**Exercise directions**: Below are several records. Retype exactly those lines running from the one with "(** * jit/opt/opt_mem.rs: store-to-load" through the one with "Fixpoint scan_store (fuel", end lines included, and no others.

[Dataset records]
════════════════

Lemma gsub_plain_ok fuel text pat repl max ms result pos : literal_pattern pat = true ->
  pat <> [] -> pos <= length text -> length text + 1 - pos < fuel ->
  gmatches_ok text pat repl 0 ms -> result = spliced text 0 pos ms -> last_end 0 ms = pos ->
  (pos = 0 -> ms = []) ->
  match max with Some m => length ms <= m | None => True end ->
  forall r n, gsub_plain_loop fuel text pat repl max result (length ms) pos = Some (inl (r, n)) ->
  gsub_spec text pat repl max r n.
Proof.
  intros Hl Hn. revert ms result pos.
  induction fuel as [|fuel IH]; intros ms result pos Hp Hf Hm Hr He H0 Hx r n; [lia|].
  cbn [gsub_plain_loop]. rewrite (slice_ok text pos (length text)) by lia.
  pose proof (find_from_spec pat (drop pos text) Hn) as Hfind.
  rewrite <- find_bytes_from in Hfind by done.
  assert (forall s, s <= length text -> starts_with pat (drop s text) = false ->
    all_parses text pat (pp_start pat) s [] = []) as Hnone.
  { intros s Hs Es. pose proof (literal_parses text pat s Hl Hs) as L. by rewrite Es in L. }
  assert ((max = None -> find_bytes_in_slice (drop pos text) pat = None) ->
    gsub_spec text pat repl max (result ++ take (length text - pos) (drop pos text)) (length ms)) as Hend.
  { intros Hnf. exists ms. split_and!; [done| |done|done|].
    - rewrite Hr. by rewrite <- spliced_extend by lia.
    - intros Hmax _ s ?. rewrite (Hnf Hmax) in Hfind. apply Hnone; [lia|].
      specialize (Hfind (s - pos)). rewrite drop_drop in Hfind.
      by replace (pos + (s - pos)) with s in Hfind by lia. }
  destruct ((length text <? pos) || reached max (length ms)) eqn:E0.
  { intros [= <- <-]. apply Hend. intros ->. rewrite orb_false_r in E0.
    apply Nat.ltb_lt in E0. lia. }
  destruct (find_bytes_in_slice _ _) as [k|] eqn:Ek; [|by intros [= <- <-]; apply Hend].
  destruct Hfind as [Hk Hbefore]. rewrite drop_drop in Hk.
  apply find_bytes_bounds in Ek; [|done]. rewrite length_drop in Ek.
  assert (0 < length pat) by (destruct pat; [done|simpl; lia]).
  rewrite slice_ok by lia. rewrite plain_replacement by lia.
  destruct (replacement _ _ _ _ _) as [[t|]|] eqn:Er; [|done..].
  pose proof (literal_parses text pat (pos + k) Hl ltac:(lia)) as Hpar. rewrite Hk in Hpar.
  destruct (gmatches_snoc text pat repl 0 ms (pos + k) (pos + k + length pat) t) as [Hm' Hle'];
    [done|lia|lia| |eauto|].
  { intros s ?. apply Hnone; [lia|]. specialize (Hbefore (s - pos)). rewrite drop_drop in Hbefore.
    replace (pos + (s - pos)) with s in Hbefore by lia. apply Hbefore. lia. }
  replace (length ms + 1) with (length (ms ++ [(pos + k, pos + k + length pat, t)]))
    by (rewrite length_app; simpl; lia).
  apply orb_false_iff in E0 as [_ Hmax].
  apply IH; try done; try lia.
  - rewrite spliced_snoc by lia. replace (pos + (k + length pat) - (pos + k + length pat)) with 0 by lia.
    rewrite firstn_O, app_nil_r, (spliced_extend _ _ _ pos) by lia. rewrite Hr.
    by replace (pos + k - pos) with k by lia.
  - destruct max as [m|]; [|done]. simpl in Hmax. apply Nat.leb_gt in Hmax.
    rewrite length_app. simpl. lia.
Qed.

Lemma find_all_loop_total fuel text pat max anchored ms acc si last : validate_pattern pat = inl () ->
  length (captures ms) = LUA_MAXCAPTURES ->
  2 * (length text + 1 - si) + (if last : bool then 1 else 0) < fuel ->
  find_all_loop fuel text pat max (pp_start pat) anchored ms acc si last <> None.
Proof.
  intros Hv. revert ms acc si last. induction fuel as [|fuel IH]; intros ms acc si last Hc Hf; [lia|].
  cbn [find_all_loop]. destruct ((length text <? si) || _) eqn:E0; [done|].
  apply orb_false_iff in E0 as [Hsi%Nat.ltb_ge _].
  destruct (attempt_ok text pat si ms Hv Hsi Hc) as (r & ms' & -> & _ & H).
  destruct r as [e|].
  - destruct H as (He & Hs & _). pose proof (so_len _ _ _ _ Hs).
    destruct (check_captures ms'); [|done].
    destruct (Nat.eqb_spec e si) as [->|Hne]; destruct last; cbn [andb];
      try destruct (Nat.ltb_spec si (length text)); try done; apply IH; try done; lia.
  - destruct (error ms'); [done|]. destruct (H eq_refl) as [_ Hs]. pose proof (so_len _ _ _ _ Hs).
    destruct (_ || _) eqn:Eb; [done|]. apply orb_false_iff in Eb as [_ ?%Nat.leb_gt].
    apply IH; [done|]. destruct last; lia.
Qed.

Lemma find_all_plain_total fuel text pat max acc pos : pat <> [] ->
  length text + 1 - pos < fuel -> find_all_plain_loop fuel text pat max acc pos <> None.
Proof.
  intros Hn. revert acc pos. induction fuel as [|fuel IH]; intros acc pos Hf; [lia|].
  cbn [find_all_plain_loop]. destruct ((length text <? pos) || _) eqn:E0; [done|].
  apply orb_false_iff in E0 as [Hp%Nat.ltb_ge _].
  destruct (find_bytes_in_slice _ _) as [k|] eqn:Ek; [|done].
  apply find_bytes_bounds in Ek; [|done]. rewrite length_drop in Ek.
  assert (0 < length pat) by (destruct pat; [done|simpl; lia]). apply IH. lia.
Qed.

Lemma gsub_start text pat repl max : gsub_inv text pat repl max (mkGsub [] 0 0 false 0) [].
Proof. constructor; simpl; try done; try lia. intros s ?. lia. by destruct max; [lia|]. Qed.

Lemma gsub_general text pat repl max : validate_pattern pat = inl () ->
  exists res, gsub_loop (length text + 2) text pat repl max (pp_start pat)
      (pp_start pat =? 1) new_ms (mkGsub [] 0 0 false 0) = Some res /\
    forall r n, res = inl (r, n) -> gsub_spec text pat repl max r n.
Proof.
  intros Hv. eapply gsub_loop_ok; [done|done|done|apply gsub_start|simpl; lia].
Qed.

(** The patterns whose plain fast path reads every byte literally: all but the
    plain ones that contain [)]. *)
Definition regular_pattern (pat : list Z) : bool :=
  negb (is_plain_pattern pat) || bool_decide (pat = []) || literal_pattern pat.

Lemma gsub_ok text pat repl max r n : regular_pattern pat = true ->
  gsub text pat repl max = Some (inl (r, n)) -> gsub_spec text pat repl max r n.
Proof.
  unfold regular_pattern, gsub. intros Hreg.
  destruct (is_plain_pattern pat && negb (bool_decide (pat = []))) eqn:E.
  - apply andb_true_iff in E as [E1 E2]. rewrite E1 in Hreg.
    apply negb_true_iff in E2. rewrite E2 in Hreg. simpl in Hreg.
    apply bool_decide_eq_false in E2. unfold gsub_plain.
    apply (gsub_plain_ok _ _ _ _ _ []); try done; try lia. by destruct max; [simpl; lia|].
  - destruct (validate_pattern pat) as [[]|] eqn:Hv; [|done].
    destruct (gsub_general text pat repl max Hv) as (res & -> & H).
    intros [= ->]. by apply H.
Qed.

Lemma spliced_self text pos upto ms :
  pos <= upto -> last_end pos ms <= upto ->
  Forall (fun m => m.2 = take (m.1.2 - m.1.1) (drop m.1.1 text)) ms ->
  (exists pat repl, gmatches_ok text pat repl pos ms) ->
  spliced text pos upto ms = take (upto - pos) (drop pos text).
Proof.
  revert pos. induction ms as [|[[s e] t] ms IH]; intros pos Hp Hl Hf (pat & repl & Hm); [done|].
  destruct Hm as (? & ? & _ & _ & Hm). inversion Hf as [|? ? Ht Hf']; subst. simpl in *. subst.
  assert (forall pos' l, gmatches_ok text pat repl pos' l -> pos' <= last_end pos' l) as Hge.
  { intros pos' l. revert pos'. induction l as [|[[? ?] ?] l IHl]; intros pos'; simpl; [lia|].
    intros (? & _ & _ & _ & Hg). specialize (IHl _ Hg). lia. }
  specialize (Hge e ms Hm). rewrite IH; try done; [|lia|by exists pat, repl].
  rewrite (take_drop_split text pos s upto) by lia. f_equal.
  symmetry. apply take_drop_split. lia.
Qed.

(** ** Properties *)

(** Byte strings for the concrete instances below. *)
Definition bytes (s : string) : list Z := map chr (list_ascii_of_string s).
Definition kgc (b : IrBuf) (bits t : Z) : option (IrBuf * Z) :=
  let? c := chain_at b IROp.KGC in
  let? r := k_find (k_fuel b) b (fun r => let? v := k64_val b r in Some (v =? bits)) c in
  match r with
  | Some r => Some (b, tref r t)
  | None =>
      let? ' (b, r) := k_push b IROp.KGC (ins_new (irt IROp.KGC t) 0 0) bits in
      Some (b, tref r t)
  end.

(** Emit without any optimization. *)
Definition emit_ins (b : IrBuf) (fins : IRIns) : option (IrBuf * Z) :=
  let? o := ins_op fins in
  let r := nins b in
  let? c := chain_at b o in
  let i := set_prev c fins in
  let? b := set_chain b o r in
  Some (mkBuf (ins b ++ [i]) (kk b) (k64s b) (chain b) (Z.lor (guardemit b) (ins_t i)),
        tref r (ins_t i)).

Fixpoint rollback_loop (fuel : nat) (b : IrBuf) (r : Z) : option IrBuf :=
  match fuel with
  | O => None
  | S fuel =>
      if r <? nins b then
        let? i := last (ins b) in
        let b := with_ins b (take (length (ins b) - 1) (ins b)) in
        let? o := ins_op i in
        let? c := zset (chain b) (enum_code o) (prev i) in
        rollback_loop fuel (with_chain b c) r
      else Some b
  end.

(** Undo every instruction emitted at or above [r]. *)
Definition rollback (b : IrBuf) (r : Z) : option IrBuf := rollback_loop (S (length (ins b))) b r.
(* ===== verification/OptMem.v ===== *)
(** * jit/opt/opt_mem.rs: store-to-load forwarding, dead store elimination

    Backward scans of the instruction buffer from its top down to
    [REF_FIRST], one unit of fuel per instruction. *)

From Stdlib Require Import ZArith Lia Bool.
From stdpp Require Import base decidable numbers option list.
From S2P Require Import Prelude Float64 Ir.

Record FwdStore := mkFwd { store_ins : Z; fwd_val : Z }.

Definition scan_fuel (b : IrBuf) : nat := S (length (ins b)).

(** [None] inside is the scan's own [None]. *)
Fixpoint scan_store (fuel : nat) (b : IrBuf) (tab key r : Z) : option (option FwdStore) :=
  match fuel with
  | O => None
  | S fuel =>
      if REF_FIRST <=? r then
        let? i := ir b r in
        let? o := ins_op i in
        match o with
        | IROp.ASTORE =>
            if op1 i =? tab then
              let? carg := ir b (op2 i) in
              if op1 carg =? key then Some (Some (mkFwd r (op2 carg)))
              else scan_store fuel b tab key (r - 1)
            else scan_store fuel b tab key (r - 1)
        | IROp.HSTORE => if op1 i =? tab then Some None else scan_store fuel b tab key (r - 1)
        | IROp.LOOP => Some None
        | IROp.CALLL => if op1 i =? tab then Some None else scan_store fuel b tab key (r - 1)
        | _ => scan_store fuel b tab key (r - 1)
        end
      else Some None
  end.

Definition find_matching_store (b : IrBuf) (tab key : Z) : option (option FwdStore) :=
  scan_store (scan_fuel b) b tab key (nins b - 1).

Fixpoint scan_fstore (fuel : nat) (b : IrBuf) (obj fid r : Z) : option (option FwdStore) :=
  match fuel with
  | O => None
  | S fuel =>
      if REF_FIRST <=? r then
        let? i := ir b r in
        let? o := ins_op i in
        match o with
        | IROp.FSTORE =>
            if op1 i =? obj then
              let? carg := ir b (op2 i) in
              if op1 carg =? fid then Some (Some (mkFwd r (op2 carg)))
              else scan_fstore fuel b obj fid (r - 1)
            else scan_fstore fuel b obj fid (r - 1)
        | IROp.LOOP => Some None
        | IROp.CALLL => if op1 i =? obj then Some None else scan_fstore fuel b obj fid (r - 1)
        | _ => scan_fstore fuel b obj fid (r - 1)
        end
      else Some None
  end.

Definition find_matching_fstore (b : IrBuf) (obj fid : Z) : option (option FwdStore) :=
  scan_fstore (scan_fuel b) b obj fid (nins b - 1).

Definition fwd_aload (b : IrBuf) (fins : IRIns) : option (option Z) :=
  let? r := find_matching_store b (op1 fins) (op2 fins) in Some (fwd_val <$> r).

Definition fwd_fload (b : IrBuf) (fins : IRIns) : option (option Z) :=
  let? r := find_matching_fstore b (op1 fins) (op2 fins) in Some (fwd_val <$> r).

Definition try_fwd (b : IrBuf) (fins : IRIns) : option (option Z) :=
  let? o := ins_op fins in
  match o with
  | IROp.ALOAD => fwd_aload b fins
  | IROp.FLOAD => fwd_fload b fins
  | _ => Some None
  end.

(** Whether a load of ([tab], [key]) occurs at [r] or above. *)
Fixpoint load_intervenes (fuel : nat) (b : IrBuf) (tab key r : Z) : option bool :=
  match fuel with
  | O => None
  | S fuel =>
      if r <? nins b then
        let? i := ir b r in
        if bool_decide (ins_op i = Some IROp.ALOAD) && (op1 i =? tab) && (op2 i =? key)
        then Some true
        else load_intervenes fuel b tab key (r + 1)
      else Some false
  end.

Definition dse_astore (b : IrBuf) (fins : IRIns) : option (IrBuf * bool) :=
  let? carg := ir b (op2 fins) in
  let tab := op1 fins in
  let key := op1 carg in
  let? r := find_matching_store b tab key in
  match r with
  | Some fwd =>
      let? l := load_intervenes (scan_fuel b) b tab key (store_ins fwd + 1) in
      if (l : bool) then Some (b, false)
      else let? b := ir_mut b (store_ins fwd) set_nop in Some (b, true)
  | None => Some (b, false)
  end.

Definition try_dse (b : IrBuf) (fins : IRIns) : option (IrBuf * bool) :=
  let? o := ins_op fins in
  match o with
  | IROp.ASTORE => dse_astore b fins
  | _ => Some (b, false)
  end.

════════════════

**Final answer**:
(** * jit/opt/opt_mem.rs: store-to-load forwarding, dead store elimination

    Backward scans of the instruction buffer from its top down to
    [REF_FIRST], one unit of fuel per instruction. *)

From Stdlib Require Import ZArith Lia Bool.
From stdpp Require Import base decidable numbers option list.
From S2P Require Import Prelude Float64 Ir.

Record FwdStore := mkFwd { store_ins : Z; fwd_val : Z }.

Definition scan_fuel (b : IrBuf) : nat := S (length (ins b)).

(** [None] inside is the scan's own [None]. *)
Fixpoint scan_store (fuel : nat) (b : IrBuf) (tab key r : Z) : option (option FwdStore) :=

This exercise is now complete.